> **YOUR INSTRUCTIONS**:
In the records below, find the line holding "match bind_task row with" and the line holding "else if negb (has_user". Set down both, with every line between them, exactly.
################
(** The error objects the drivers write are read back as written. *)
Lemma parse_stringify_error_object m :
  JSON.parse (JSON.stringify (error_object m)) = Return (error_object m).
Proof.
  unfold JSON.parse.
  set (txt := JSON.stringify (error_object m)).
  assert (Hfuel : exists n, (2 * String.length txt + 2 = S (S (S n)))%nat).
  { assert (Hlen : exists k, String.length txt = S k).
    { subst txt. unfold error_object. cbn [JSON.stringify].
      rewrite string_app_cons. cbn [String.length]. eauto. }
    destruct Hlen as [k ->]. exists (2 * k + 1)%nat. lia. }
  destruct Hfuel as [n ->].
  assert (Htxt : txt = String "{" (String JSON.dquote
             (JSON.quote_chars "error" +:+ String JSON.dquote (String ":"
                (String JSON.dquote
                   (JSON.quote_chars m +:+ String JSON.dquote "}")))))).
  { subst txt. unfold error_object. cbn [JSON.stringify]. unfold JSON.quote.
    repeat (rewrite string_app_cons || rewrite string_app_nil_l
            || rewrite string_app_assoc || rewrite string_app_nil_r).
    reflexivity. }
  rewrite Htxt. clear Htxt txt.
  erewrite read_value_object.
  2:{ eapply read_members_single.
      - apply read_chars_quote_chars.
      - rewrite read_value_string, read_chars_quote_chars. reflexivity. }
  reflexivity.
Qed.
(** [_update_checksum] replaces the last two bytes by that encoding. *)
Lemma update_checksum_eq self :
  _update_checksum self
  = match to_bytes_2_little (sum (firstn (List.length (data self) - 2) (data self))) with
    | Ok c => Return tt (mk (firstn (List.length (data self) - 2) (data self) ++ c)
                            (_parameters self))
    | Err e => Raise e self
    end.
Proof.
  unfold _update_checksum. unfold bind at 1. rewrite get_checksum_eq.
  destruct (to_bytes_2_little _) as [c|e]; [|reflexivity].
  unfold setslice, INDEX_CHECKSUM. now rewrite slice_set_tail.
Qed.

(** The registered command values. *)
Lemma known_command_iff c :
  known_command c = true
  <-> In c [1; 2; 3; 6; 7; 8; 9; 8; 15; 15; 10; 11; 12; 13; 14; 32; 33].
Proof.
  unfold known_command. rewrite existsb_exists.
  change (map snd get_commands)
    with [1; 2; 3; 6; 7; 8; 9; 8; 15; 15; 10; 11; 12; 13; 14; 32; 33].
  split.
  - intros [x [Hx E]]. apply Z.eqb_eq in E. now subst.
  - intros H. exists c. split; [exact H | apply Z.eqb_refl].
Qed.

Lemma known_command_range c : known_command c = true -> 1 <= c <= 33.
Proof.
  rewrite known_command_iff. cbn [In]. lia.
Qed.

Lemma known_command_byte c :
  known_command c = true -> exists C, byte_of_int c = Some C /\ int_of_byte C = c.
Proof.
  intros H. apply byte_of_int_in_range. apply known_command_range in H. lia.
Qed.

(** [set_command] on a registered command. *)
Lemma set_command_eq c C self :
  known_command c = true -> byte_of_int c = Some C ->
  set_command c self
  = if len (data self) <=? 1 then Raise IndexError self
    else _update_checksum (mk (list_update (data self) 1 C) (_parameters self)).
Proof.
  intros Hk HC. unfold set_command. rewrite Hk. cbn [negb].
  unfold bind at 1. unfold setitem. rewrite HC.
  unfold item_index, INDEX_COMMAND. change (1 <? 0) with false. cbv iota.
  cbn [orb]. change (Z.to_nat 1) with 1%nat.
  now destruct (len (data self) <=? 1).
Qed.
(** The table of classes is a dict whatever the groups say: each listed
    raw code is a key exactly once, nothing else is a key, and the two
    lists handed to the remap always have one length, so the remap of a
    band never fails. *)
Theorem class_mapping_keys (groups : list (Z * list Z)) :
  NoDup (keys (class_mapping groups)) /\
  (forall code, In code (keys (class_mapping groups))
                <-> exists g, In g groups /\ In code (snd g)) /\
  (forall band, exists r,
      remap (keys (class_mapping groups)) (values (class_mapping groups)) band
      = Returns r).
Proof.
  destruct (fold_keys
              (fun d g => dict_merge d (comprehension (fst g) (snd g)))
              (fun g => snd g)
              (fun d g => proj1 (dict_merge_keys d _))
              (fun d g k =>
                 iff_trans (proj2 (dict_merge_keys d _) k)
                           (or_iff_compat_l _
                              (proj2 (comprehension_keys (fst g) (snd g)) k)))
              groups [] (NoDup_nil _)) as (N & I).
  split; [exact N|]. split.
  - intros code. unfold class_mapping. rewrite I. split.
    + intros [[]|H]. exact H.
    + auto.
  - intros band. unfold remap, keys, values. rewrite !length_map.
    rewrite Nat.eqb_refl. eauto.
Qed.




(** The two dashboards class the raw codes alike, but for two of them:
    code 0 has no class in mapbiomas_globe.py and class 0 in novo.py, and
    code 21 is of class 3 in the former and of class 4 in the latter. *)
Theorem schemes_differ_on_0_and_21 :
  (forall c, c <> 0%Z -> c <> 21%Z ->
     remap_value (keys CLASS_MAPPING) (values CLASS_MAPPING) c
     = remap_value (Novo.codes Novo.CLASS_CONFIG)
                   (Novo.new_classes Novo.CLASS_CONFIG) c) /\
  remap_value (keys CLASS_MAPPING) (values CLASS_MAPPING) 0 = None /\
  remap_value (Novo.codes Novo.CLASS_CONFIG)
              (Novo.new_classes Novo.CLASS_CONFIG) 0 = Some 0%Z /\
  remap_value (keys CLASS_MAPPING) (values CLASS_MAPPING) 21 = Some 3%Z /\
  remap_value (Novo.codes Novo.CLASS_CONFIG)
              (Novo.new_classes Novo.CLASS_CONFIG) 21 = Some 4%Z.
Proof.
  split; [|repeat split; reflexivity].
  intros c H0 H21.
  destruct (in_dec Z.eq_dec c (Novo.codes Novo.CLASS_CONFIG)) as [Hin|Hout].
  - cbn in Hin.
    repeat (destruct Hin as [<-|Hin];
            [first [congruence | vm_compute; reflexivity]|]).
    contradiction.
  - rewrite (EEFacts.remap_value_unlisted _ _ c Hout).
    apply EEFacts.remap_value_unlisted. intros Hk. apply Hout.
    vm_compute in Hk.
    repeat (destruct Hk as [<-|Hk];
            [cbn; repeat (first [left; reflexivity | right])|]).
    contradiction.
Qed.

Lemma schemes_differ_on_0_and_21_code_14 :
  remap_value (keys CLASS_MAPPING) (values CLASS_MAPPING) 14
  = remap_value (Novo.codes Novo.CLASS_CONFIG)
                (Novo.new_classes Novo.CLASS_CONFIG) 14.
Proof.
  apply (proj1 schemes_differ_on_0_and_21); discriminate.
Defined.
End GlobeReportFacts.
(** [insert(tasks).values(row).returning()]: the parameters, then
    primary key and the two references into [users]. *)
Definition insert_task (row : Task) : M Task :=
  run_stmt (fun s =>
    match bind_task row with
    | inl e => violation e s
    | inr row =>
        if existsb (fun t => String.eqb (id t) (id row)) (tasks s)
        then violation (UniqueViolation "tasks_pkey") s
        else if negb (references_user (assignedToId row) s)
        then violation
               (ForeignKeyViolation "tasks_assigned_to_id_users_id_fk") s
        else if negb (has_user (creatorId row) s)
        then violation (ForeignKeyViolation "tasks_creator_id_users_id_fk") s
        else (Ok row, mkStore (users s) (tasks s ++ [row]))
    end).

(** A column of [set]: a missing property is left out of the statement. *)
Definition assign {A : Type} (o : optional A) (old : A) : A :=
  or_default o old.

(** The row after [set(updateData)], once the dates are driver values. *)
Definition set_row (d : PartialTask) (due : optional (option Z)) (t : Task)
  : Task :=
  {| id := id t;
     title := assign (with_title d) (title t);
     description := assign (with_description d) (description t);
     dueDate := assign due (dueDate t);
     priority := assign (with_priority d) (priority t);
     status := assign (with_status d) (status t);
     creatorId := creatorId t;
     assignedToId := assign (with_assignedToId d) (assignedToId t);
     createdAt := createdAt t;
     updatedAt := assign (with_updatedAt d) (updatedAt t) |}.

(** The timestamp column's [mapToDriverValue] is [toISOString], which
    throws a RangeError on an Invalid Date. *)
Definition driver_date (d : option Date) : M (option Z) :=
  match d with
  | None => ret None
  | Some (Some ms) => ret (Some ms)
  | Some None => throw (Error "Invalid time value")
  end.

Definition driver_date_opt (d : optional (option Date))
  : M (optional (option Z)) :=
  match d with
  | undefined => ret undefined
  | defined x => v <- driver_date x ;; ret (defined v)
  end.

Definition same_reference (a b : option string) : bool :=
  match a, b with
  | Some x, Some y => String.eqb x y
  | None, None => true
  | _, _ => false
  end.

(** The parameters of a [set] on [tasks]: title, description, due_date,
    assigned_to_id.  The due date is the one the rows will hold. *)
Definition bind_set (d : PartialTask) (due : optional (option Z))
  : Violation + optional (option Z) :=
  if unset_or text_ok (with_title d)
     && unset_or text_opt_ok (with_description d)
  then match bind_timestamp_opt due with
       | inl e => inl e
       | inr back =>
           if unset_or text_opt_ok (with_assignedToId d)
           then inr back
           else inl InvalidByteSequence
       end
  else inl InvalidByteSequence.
################
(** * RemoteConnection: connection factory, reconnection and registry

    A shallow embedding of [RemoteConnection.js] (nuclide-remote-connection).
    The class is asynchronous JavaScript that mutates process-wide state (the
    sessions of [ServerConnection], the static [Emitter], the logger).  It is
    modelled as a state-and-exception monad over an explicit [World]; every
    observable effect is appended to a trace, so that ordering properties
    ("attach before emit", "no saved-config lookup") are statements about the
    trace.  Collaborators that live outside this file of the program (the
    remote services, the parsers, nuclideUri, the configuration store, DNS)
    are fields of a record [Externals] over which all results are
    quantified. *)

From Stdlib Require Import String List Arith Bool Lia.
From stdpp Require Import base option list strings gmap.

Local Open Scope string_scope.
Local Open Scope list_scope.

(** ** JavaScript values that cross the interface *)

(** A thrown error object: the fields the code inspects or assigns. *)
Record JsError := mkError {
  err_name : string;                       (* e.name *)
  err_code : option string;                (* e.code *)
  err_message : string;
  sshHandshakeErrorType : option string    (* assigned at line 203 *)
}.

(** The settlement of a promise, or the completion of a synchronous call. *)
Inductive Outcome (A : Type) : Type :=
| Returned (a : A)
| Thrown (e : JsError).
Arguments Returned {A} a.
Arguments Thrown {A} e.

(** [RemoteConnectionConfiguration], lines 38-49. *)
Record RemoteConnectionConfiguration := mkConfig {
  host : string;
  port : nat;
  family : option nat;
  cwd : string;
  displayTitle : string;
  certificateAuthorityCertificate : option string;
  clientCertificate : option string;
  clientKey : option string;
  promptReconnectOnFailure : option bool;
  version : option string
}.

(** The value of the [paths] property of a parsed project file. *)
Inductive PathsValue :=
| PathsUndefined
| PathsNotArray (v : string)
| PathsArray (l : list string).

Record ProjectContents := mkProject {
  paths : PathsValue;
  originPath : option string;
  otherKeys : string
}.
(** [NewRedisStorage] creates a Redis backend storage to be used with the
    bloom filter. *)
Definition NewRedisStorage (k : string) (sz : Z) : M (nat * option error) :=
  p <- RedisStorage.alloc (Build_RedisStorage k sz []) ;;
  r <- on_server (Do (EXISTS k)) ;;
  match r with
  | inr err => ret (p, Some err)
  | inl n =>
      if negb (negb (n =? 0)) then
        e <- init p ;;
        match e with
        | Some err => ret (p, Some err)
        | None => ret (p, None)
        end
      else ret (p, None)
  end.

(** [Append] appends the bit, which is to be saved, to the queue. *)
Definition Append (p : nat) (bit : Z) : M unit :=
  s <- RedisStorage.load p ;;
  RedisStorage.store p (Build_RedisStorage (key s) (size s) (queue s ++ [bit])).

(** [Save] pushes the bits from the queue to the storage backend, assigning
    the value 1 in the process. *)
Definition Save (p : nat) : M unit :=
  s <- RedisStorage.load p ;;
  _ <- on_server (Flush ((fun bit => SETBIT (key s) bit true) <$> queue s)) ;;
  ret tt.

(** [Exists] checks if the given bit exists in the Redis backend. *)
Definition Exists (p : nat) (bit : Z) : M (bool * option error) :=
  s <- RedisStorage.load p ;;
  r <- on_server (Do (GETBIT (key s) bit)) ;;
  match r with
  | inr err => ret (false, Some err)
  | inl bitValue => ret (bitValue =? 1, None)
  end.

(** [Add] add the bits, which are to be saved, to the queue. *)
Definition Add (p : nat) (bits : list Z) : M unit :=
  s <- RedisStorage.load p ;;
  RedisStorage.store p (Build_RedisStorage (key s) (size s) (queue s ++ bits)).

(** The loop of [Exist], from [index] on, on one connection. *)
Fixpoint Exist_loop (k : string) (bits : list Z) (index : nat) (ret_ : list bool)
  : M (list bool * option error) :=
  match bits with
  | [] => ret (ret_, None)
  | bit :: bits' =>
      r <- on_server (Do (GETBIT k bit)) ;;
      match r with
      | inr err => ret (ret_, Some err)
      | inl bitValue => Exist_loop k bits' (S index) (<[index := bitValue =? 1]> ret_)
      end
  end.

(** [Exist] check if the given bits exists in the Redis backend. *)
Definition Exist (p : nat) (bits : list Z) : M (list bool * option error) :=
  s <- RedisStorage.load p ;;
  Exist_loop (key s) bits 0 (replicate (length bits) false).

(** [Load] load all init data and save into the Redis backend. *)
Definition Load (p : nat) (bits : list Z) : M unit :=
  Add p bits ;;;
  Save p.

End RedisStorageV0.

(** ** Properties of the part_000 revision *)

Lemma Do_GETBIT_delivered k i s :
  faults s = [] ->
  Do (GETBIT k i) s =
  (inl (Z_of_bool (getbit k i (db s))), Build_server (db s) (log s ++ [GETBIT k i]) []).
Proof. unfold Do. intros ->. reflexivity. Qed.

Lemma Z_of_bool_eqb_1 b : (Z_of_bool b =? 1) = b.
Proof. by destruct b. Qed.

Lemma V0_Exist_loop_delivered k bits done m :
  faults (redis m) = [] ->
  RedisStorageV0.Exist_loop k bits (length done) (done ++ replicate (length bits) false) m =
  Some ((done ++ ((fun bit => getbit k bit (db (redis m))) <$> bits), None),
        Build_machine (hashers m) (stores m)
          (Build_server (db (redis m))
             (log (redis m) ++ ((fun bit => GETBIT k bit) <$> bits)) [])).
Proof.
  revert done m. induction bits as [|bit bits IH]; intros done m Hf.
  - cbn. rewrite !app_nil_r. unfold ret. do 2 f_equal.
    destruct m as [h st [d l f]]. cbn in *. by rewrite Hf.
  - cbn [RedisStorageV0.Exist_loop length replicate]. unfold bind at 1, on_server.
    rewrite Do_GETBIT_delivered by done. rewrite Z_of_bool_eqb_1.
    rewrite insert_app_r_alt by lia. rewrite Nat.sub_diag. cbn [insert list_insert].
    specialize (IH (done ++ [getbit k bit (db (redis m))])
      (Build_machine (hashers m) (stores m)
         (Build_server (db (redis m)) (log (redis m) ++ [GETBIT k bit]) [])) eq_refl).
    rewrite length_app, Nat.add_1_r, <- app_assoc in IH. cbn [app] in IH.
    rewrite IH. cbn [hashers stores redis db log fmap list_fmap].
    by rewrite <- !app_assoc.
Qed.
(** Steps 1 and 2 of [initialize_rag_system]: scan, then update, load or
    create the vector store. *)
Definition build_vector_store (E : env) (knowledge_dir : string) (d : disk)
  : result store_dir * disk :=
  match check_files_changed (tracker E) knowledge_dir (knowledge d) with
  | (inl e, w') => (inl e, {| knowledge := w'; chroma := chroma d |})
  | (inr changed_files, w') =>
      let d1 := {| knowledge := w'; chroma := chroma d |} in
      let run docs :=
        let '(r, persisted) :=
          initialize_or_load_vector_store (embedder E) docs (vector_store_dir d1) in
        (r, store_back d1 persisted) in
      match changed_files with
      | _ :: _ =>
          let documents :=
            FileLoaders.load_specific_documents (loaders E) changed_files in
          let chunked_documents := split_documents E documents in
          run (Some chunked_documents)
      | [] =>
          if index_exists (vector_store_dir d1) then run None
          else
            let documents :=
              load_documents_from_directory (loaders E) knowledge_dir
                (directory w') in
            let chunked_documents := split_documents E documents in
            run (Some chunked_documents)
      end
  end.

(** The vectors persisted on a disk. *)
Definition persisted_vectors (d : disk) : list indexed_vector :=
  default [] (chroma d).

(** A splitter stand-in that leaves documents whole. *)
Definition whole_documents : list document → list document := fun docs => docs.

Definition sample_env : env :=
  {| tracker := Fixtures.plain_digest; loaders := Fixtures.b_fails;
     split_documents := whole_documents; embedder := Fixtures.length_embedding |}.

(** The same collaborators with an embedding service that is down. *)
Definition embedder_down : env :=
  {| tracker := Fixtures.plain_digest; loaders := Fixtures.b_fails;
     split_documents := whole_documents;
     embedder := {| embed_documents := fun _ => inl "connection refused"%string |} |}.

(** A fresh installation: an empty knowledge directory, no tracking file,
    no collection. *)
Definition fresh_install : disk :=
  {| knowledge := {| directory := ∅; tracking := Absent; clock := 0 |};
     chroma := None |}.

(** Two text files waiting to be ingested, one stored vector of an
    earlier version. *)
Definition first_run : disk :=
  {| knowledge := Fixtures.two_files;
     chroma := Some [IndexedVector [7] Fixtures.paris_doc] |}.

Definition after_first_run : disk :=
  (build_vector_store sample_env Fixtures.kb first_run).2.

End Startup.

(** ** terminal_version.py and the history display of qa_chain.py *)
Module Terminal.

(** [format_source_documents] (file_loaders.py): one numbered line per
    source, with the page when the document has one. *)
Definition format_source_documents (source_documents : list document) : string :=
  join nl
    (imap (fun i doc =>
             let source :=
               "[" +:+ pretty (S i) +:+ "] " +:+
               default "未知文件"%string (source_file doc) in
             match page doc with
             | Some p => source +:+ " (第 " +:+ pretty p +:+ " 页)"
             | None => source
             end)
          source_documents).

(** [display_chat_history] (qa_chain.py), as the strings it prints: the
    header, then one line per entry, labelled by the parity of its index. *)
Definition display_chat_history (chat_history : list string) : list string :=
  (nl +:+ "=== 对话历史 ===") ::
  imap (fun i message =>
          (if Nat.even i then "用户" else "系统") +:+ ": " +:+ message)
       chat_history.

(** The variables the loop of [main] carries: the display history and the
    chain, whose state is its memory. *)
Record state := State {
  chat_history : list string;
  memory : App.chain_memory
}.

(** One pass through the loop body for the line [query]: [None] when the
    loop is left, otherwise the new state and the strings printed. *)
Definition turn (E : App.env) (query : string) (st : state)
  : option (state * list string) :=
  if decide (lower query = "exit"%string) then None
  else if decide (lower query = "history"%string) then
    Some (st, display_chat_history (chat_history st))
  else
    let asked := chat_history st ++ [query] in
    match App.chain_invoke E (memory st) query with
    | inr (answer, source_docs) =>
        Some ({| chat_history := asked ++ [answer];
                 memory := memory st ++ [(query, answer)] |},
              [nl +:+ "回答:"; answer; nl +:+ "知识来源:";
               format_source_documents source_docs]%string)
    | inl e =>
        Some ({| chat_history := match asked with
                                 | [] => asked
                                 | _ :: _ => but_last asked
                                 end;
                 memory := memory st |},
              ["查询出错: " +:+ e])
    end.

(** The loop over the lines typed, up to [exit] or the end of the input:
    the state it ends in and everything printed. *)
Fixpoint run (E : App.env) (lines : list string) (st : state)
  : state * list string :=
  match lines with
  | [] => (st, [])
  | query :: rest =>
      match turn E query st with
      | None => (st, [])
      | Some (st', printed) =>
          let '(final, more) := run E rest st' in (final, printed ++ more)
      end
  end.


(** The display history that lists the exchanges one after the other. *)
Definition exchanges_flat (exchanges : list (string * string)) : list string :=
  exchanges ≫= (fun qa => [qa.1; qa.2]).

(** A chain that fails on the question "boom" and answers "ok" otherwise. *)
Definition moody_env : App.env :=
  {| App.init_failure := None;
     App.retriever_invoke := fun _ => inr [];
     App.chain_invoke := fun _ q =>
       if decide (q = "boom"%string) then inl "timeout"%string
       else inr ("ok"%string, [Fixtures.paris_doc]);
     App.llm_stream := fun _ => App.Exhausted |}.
################
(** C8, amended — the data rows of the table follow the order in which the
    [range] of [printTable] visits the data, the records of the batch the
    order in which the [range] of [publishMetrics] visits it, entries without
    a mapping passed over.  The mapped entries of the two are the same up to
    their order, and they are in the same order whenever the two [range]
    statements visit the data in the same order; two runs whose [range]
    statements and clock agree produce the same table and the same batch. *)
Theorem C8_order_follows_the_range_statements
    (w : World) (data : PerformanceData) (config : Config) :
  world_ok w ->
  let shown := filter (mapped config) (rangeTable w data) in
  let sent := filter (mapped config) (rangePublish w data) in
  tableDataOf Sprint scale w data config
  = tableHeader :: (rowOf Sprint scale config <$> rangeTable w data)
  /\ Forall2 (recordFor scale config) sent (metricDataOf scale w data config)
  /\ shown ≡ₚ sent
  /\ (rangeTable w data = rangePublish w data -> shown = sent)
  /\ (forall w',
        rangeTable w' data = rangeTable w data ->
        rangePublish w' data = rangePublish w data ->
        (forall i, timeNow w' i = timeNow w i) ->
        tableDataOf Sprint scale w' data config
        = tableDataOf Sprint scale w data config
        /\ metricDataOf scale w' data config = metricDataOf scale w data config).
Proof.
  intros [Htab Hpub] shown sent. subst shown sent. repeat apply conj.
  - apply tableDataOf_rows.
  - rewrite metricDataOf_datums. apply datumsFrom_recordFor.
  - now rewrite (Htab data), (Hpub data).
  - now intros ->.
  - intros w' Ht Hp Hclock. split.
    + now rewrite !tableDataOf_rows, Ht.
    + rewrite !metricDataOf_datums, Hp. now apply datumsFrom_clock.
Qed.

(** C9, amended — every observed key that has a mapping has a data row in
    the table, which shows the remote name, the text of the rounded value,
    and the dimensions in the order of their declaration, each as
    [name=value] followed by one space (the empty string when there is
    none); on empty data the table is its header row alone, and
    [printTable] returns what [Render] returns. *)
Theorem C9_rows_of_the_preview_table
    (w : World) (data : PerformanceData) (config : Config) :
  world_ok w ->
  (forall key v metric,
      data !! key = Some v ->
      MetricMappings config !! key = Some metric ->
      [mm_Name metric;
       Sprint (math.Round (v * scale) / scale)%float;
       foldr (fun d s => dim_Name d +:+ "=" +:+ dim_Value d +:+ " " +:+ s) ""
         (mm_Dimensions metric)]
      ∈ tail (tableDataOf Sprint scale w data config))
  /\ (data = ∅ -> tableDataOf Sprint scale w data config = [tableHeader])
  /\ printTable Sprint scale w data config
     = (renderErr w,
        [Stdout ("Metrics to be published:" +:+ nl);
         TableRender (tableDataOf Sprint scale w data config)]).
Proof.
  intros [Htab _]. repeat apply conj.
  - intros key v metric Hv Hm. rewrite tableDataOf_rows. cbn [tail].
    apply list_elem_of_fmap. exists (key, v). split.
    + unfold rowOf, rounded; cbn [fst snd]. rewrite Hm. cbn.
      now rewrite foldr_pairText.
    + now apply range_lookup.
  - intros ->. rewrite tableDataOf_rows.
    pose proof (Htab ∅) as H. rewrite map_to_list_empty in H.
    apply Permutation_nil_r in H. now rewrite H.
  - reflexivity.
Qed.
################
> **ANSWER SECTION**:
    match bind_task row with
    | inl e => violation e s
    | inr row =>
        if existsb (fun t => String.eqb (id t) (id row)) (tasks s)
        then violation (UniqueViolation "tasks_pkey") s
        else if negb (references_user (assignedToId row) s)
        then violation
               (ForeignKeyViolation "tasks_assigned_to_id_users_id_fk") s
        else if negb (has_user (creatorId row) s)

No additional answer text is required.